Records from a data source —
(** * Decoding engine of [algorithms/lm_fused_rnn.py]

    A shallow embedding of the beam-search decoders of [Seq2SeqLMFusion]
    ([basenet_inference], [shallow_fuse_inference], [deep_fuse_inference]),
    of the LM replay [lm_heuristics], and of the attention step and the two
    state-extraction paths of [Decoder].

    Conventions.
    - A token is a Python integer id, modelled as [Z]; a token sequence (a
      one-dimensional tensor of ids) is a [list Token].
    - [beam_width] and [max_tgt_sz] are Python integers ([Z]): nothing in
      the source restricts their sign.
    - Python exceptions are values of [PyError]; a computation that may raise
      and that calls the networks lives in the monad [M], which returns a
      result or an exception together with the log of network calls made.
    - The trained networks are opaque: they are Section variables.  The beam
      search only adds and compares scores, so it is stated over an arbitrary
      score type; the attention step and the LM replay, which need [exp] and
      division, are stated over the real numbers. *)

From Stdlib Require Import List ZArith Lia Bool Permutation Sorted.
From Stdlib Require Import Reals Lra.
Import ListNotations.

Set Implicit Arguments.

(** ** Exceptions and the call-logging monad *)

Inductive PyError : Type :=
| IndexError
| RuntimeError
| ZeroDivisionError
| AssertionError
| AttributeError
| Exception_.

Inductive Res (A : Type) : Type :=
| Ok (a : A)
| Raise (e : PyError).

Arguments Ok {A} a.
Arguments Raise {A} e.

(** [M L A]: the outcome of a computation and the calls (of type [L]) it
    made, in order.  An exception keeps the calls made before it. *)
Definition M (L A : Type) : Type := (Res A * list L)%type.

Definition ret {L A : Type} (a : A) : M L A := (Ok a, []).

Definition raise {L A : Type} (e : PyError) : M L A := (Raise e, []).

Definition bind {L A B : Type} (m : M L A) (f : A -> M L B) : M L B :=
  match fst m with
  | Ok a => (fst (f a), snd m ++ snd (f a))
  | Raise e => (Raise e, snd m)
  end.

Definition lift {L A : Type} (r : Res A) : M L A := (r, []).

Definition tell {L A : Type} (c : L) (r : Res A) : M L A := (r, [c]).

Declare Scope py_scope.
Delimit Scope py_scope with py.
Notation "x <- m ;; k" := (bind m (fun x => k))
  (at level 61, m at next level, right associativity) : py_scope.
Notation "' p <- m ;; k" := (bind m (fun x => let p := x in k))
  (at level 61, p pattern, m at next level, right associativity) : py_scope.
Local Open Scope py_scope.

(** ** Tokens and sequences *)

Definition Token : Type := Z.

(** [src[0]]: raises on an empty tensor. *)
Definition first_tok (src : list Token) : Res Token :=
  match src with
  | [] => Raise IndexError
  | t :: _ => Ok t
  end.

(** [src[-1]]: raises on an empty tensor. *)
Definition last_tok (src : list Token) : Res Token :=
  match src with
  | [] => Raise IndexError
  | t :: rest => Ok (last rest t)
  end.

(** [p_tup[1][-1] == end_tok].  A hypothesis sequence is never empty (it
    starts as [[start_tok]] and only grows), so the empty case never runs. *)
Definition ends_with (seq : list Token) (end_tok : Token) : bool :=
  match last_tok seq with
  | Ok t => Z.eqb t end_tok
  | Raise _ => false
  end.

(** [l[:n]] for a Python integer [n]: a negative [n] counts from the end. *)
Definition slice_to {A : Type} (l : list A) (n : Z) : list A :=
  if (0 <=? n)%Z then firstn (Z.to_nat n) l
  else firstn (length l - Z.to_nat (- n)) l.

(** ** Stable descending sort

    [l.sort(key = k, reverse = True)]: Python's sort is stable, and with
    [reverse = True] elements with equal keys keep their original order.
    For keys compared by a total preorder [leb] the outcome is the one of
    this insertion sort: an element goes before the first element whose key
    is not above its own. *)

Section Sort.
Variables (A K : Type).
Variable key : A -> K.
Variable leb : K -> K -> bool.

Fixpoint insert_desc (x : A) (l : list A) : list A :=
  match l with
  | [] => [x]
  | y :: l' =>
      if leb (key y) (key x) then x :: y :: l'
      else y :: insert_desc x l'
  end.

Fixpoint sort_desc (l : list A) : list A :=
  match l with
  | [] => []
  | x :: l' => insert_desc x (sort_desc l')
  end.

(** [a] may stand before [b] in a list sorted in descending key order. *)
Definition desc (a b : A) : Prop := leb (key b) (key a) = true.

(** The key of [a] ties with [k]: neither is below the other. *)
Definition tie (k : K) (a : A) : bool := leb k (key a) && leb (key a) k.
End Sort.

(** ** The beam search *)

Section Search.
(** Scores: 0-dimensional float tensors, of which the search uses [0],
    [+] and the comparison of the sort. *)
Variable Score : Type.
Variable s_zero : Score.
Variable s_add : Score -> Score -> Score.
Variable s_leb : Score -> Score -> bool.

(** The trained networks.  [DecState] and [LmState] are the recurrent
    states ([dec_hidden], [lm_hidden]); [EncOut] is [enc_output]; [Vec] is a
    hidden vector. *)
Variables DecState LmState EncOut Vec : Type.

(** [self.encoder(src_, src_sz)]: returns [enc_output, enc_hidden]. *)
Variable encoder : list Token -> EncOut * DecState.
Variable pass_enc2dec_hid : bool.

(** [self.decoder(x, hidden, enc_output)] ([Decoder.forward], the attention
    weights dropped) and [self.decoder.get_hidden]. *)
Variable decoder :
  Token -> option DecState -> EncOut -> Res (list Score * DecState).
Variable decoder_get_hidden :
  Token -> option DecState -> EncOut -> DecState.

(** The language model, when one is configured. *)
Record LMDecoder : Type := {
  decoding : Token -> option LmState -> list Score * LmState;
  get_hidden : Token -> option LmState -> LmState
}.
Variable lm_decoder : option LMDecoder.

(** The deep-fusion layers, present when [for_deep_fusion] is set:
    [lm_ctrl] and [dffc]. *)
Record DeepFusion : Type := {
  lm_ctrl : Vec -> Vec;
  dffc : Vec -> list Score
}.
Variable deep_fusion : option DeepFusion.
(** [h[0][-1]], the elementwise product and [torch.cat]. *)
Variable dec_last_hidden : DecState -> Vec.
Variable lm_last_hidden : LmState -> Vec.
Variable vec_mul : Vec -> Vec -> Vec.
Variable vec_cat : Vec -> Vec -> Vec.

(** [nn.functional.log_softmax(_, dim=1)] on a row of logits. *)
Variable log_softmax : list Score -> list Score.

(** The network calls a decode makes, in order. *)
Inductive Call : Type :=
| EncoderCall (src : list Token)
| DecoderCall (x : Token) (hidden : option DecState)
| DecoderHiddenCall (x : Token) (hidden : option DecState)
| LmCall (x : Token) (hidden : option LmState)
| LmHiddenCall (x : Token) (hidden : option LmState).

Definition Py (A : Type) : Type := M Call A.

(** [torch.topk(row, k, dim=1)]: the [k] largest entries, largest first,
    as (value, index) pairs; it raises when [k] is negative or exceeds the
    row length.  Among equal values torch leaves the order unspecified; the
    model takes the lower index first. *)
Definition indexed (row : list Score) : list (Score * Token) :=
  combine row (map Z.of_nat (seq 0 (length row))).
---
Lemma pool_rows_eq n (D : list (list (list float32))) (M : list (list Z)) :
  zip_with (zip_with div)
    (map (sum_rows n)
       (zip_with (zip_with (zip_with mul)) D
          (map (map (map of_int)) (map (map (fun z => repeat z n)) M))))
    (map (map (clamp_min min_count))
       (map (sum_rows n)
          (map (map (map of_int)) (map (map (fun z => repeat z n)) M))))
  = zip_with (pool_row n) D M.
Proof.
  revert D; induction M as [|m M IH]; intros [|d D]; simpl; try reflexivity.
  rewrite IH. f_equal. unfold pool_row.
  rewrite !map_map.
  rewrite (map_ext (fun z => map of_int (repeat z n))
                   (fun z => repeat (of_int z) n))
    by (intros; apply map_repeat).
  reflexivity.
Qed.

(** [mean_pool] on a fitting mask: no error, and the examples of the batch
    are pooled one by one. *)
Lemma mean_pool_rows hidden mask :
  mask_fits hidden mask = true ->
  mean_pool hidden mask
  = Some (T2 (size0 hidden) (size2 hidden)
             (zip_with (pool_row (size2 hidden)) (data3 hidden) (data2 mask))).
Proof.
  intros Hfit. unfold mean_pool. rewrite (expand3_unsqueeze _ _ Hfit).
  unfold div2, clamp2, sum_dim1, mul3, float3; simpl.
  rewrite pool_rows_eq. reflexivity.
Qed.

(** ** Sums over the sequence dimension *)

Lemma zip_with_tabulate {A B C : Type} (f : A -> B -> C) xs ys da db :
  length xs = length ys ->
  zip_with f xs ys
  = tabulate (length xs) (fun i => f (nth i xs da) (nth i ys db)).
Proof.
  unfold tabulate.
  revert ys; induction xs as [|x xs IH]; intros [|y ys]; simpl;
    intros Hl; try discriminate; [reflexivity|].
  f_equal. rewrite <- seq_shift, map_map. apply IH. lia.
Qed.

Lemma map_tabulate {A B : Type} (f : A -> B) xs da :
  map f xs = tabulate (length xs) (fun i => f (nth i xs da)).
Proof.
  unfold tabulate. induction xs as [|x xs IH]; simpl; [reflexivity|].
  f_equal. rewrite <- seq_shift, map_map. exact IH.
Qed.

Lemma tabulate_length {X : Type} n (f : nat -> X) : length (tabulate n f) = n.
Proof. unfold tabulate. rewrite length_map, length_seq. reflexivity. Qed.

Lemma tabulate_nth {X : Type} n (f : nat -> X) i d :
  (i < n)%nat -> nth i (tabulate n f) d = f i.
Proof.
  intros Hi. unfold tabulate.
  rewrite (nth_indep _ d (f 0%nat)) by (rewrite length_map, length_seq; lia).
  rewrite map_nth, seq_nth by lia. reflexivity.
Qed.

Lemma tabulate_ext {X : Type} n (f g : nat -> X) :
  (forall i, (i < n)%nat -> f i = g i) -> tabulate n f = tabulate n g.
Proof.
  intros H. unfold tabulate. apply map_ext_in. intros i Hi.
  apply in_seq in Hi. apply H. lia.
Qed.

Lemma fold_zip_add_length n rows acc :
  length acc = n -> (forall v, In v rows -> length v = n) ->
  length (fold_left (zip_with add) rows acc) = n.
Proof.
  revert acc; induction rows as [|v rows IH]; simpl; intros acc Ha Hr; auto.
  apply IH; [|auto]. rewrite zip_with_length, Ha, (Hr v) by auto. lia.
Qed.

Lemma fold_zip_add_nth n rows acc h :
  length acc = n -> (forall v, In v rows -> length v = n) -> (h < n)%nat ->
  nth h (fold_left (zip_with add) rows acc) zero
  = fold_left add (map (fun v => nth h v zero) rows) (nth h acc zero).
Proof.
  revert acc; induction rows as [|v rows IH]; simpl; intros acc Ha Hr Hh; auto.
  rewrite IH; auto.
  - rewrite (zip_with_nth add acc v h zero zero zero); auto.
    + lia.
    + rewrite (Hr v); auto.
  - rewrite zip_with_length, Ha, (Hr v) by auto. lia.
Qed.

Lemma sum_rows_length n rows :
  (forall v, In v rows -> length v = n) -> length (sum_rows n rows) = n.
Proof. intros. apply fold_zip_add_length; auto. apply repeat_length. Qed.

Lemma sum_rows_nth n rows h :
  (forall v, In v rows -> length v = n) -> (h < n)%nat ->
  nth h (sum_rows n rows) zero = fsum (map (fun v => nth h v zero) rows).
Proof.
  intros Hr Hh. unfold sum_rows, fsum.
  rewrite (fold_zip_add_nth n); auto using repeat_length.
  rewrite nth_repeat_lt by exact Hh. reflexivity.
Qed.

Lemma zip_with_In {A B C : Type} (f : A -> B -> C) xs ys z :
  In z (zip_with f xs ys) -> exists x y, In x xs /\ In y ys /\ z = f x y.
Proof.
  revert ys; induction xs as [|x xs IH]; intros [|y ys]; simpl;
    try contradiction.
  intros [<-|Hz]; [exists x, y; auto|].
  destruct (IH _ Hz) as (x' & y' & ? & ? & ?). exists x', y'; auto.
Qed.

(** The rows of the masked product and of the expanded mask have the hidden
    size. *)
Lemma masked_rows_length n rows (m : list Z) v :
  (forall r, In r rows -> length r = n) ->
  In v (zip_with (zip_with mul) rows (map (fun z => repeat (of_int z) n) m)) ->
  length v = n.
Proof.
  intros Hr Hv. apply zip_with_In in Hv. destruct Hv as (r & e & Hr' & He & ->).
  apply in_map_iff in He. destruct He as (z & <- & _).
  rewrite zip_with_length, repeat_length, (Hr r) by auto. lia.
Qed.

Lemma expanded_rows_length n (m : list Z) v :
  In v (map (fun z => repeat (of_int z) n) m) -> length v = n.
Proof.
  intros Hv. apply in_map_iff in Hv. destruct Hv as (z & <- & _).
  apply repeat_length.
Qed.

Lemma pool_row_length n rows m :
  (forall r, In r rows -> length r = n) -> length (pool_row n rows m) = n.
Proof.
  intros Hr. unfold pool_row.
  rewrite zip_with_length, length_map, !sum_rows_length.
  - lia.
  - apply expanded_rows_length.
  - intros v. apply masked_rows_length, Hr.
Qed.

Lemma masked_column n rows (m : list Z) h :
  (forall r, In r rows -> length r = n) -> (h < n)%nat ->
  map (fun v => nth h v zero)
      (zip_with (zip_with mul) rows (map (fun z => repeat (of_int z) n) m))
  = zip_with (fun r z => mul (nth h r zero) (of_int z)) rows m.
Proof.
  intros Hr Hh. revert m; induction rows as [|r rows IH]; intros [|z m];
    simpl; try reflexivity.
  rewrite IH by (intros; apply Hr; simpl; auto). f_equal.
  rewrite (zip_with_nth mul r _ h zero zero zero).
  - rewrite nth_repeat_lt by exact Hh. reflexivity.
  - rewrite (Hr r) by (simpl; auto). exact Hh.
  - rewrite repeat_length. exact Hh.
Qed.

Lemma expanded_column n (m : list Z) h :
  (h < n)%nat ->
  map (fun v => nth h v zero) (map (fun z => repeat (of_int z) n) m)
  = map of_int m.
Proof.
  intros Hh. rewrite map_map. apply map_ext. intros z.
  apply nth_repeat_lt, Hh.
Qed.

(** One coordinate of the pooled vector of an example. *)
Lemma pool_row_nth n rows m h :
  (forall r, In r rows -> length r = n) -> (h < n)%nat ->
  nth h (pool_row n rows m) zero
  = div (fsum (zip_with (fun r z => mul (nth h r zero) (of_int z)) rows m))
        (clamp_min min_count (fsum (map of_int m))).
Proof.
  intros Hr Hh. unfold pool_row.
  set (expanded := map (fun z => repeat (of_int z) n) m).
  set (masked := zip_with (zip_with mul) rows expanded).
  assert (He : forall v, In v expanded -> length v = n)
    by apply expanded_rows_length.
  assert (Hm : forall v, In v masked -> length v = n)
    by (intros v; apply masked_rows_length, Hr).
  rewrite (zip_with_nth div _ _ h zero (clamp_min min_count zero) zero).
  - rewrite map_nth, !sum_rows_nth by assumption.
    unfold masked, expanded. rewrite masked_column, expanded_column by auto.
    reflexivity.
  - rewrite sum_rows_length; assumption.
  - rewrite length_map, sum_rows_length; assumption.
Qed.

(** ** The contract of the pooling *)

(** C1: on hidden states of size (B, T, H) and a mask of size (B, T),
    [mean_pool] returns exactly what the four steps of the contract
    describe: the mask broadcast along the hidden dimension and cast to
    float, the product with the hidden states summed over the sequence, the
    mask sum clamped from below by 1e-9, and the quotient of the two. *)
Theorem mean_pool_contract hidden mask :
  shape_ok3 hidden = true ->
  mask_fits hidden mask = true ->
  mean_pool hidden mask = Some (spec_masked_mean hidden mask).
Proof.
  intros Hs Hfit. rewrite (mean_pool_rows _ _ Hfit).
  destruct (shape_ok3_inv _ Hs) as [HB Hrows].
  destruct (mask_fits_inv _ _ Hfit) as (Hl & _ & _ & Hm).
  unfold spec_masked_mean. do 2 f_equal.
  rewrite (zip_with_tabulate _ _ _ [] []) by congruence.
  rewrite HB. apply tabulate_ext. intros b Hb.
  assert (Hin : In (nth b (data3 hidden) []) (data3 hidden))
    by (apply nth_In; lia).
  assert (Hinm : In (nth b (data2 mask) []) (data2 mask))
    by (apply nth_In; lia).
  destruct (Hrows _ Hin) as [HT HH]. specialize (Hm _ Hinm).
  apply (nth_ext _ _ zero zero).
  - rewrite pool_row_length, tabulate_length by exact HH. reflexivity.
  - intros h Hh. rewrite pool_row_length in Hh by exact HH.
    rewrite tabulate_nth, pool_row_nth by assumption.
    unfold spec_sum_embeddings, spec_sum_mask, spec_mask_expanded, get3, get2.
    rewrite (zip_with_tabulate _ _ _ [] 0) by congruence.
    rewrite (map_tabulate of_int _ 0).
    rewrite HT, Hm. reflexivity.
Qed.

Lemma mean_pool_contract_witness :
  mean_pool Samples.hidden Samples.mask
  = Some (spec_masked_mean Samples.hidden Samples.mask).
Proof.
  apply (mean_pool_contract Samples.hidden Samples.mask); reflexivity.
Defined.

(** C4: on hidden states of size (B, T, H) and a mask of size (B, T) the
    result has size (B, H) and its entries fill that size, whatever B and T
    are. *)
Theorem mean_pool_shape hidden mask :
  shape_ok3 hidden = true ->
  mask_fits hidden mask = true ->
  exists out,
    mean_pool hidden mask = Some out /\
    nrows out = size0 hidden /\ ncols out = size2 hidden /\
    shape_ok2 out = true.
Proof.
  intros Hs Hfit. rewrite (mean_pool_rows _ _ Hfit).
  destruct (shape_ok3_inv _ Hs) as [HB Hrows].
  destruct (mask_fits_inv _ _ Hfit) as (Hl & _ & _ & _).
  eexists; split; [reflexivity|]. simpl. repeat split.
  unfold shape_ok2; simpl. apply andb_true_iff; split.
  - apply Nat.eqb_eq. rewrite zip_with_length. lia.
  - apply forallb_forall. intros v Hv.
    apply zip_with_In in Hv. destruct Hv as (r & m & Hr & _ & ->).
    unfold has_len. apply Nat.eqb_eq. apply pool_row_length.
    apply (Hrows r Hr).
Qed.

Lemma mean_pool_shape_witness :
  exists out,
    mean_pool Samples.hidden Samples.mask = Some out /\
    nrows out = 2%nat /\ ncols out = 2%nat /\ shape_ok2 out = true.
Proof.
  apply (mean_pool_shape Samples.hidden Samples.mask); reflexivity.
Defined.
==
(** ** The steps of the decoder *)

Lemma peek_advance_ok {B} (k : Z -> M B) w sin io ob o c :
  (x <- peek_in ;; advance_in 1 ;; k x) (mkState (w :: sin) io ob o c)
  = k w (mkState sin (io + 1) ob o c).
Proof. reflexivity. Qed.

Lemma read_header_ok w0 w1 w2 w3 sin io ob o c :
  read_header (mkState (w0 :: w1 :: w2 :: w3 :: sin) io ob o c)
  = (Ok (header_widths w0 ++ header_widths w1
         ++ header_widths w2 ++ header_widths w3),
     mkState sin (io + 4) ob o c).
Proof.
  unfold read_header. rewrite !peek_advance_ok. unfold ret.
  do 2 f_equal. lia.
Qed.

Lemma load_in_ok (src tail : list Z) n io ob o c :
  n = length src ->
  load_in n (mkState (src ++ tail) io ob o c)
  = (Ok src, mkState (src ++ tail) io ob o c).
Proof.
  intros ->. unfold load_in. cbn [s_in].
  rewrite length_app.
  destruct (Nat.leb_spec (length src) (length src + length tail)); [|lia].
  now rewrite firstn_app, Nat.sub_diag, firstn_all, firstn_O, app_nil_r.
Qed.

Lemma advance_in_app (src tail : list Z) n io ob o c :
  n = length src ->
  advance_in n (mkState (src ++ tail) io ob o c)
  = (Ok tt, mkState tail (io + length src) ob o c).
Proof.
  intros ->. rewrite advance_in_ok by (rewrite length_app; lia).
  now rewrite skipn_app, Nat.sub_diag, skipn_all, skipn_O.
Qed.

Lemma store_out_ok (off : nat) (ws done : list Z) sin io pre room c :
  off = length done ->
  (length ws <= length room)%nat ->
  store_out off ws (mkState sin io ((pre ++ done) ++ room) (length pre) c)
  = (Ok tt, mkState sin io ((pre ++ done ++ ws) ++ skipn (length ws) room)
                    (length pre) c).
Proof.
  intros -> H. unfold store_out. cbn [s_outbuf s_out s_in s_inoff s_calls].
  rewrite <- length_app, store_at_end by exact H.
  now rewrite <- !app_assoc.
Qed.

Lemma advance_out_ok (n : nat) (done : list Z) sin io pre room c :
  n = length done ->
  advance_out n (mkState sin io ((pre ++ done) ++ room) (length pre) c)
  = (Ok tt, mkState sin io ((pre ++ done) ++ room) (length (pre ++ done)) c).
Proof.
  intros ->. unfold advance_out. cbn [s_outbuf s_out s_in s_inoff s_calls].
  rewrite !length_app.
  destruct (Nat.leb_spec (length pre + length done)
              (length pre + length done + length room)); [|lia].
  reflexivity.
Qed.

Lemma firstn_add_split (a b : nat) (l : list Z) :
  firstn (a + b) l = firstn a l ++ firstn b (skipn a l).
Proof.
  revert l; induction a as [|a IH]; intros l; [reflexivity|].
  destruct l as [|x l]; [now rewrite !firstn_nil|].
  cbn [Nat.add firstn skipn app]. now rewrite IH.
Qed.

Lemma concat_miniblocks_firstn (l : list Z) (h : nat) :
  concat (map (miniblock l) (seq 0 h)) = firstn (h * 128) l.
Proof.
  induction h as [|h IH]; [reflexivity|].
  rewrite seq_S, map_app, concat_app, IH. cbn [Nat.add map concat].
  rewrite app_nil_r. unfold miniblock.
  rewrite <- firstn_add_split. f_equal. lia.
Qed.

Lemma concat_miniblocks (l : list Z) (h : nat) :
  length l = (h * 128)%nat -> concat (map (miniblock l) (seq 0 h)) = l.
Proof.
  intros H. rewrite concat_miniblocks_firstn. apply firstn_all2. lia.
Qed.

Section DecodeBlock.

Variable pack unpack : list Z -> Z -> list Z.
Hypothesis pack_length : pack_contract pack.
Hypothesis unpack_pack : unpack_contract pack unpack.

Your task — Going back to the entries above, set down exactly the lines that begin at the one with "(** * Decoding" and end at the one with "score type; the", both included, and nothing else.

Solution to this exercise —
(** * Decoding engine of [algorithms/lm_fused_rnn.py]

    A shallow embedding of the beam-search decoders of [Seq2SeqLMFusion]
    ([basenet_inference], [shallow_fuse_inference], [deep_fuse_inference]),
    of the LM replay [lm_heuristics], and of the attention step and the two
    state-extraction paths of [Decoder].

    Conventions.
    - A token is a Python integer id, modelled as [Z]; a token sequence (a
      one-dimensional tensor of ids) is a [list Token].
    - [beam_width] and [max_tgt_sz] are Python integers ([Z]): nothing in
      the source restricts their sign.
    - Python exceptions are values of [PyError]; a computation that may raise
      and that calls the networks lives in the monad [M], which returns a
      result or an exception together with the log of network calls made.
    - The trained networks are opaque: they are Section variables.  The beam
      search only adds and compares scores, so it is stated over an arbitrary
      score type; the attention step and the LM replay, which need [exp] and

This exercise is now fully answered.